## Information shown
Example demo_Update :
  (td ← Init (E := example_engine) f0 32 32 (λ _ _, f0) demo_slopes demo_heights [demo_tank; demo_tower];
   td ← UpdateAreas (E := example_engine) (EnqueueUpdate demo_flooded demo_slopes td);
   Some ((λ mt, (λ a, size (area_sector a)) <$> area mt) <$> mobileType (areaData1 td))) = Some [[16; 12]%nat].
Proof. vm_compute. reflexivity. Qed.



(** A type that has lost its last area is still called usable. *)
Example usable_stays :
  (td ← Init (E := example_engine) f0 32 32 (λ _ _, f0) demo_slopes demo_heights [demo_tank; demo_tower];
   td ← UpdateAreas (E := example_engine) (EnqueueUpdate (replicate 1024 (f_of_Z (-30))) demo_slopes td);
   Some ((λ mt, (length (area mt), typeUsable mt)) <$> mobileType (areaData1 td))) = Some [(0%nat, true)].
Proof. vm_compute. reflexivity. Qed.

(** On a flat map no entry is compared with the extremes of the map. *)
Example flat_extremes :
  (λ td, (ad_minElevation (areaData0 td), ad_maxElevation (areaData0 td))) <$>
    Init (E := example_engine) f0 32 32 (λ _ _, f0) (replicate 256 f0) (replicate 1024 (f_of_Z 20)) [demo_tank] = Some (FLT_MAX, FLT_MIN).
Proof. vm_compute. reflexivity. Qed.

## Goal of the exercise
Give back the data above word for word.

## Solution
Example demo_Update :
  (td ← Init (E := example_engine) f0 32 32 (λ _ _, f0) demo_slopes demo_heights [demo_tank; demo_tower];
   td ← UpdateAreas (E := example_engine) (EnqueueUpdate demo_flooded demo_slopes td);
   Some ((λ mt, (λ a, size (area_sector a)) <$> area mt) <$> mobileType (areaData1 td))) = Some [[16; 12]%nat].
Proof. vm_compute. reflexivity. Qed.



(** A type that has lost its last area is still called usable. *)
Example usable_stays :
  (td ← Init (E := example_engine) f0 32 32 (λ _ _, f0) demo_slopes demo_heights [demo_tank; demo_tower];
   td ← UpdateAreas (E := example_engine) (EnqueueUpdate (replicate 1024 (f_of_Z (-30))) demo_slopes td);
   Some ((λ mt, (length (area mt), typeUsable mt)) <$> mobileType (areaData1 td))) = Some [(0%nat, true)].
Proof. vm_compute. reflexivity. Qed.

(** On a flat map no entry is compared with the extremes of the map. *)
Example flat_extremes :
  (λ td, (ad_minElevation (areaData0 td), ad_maxElevation (areaData0 td))) <$>
    Init (E := example_engine) f0 32 32 (λ _ _, f0) (replicate 256 f0) (replicate 1024 (f_of_Z 20)) [demo_tank] = Some (FLT_MAX, FLT_MIN).
Proof. vm_compute. reflexivity. Qed.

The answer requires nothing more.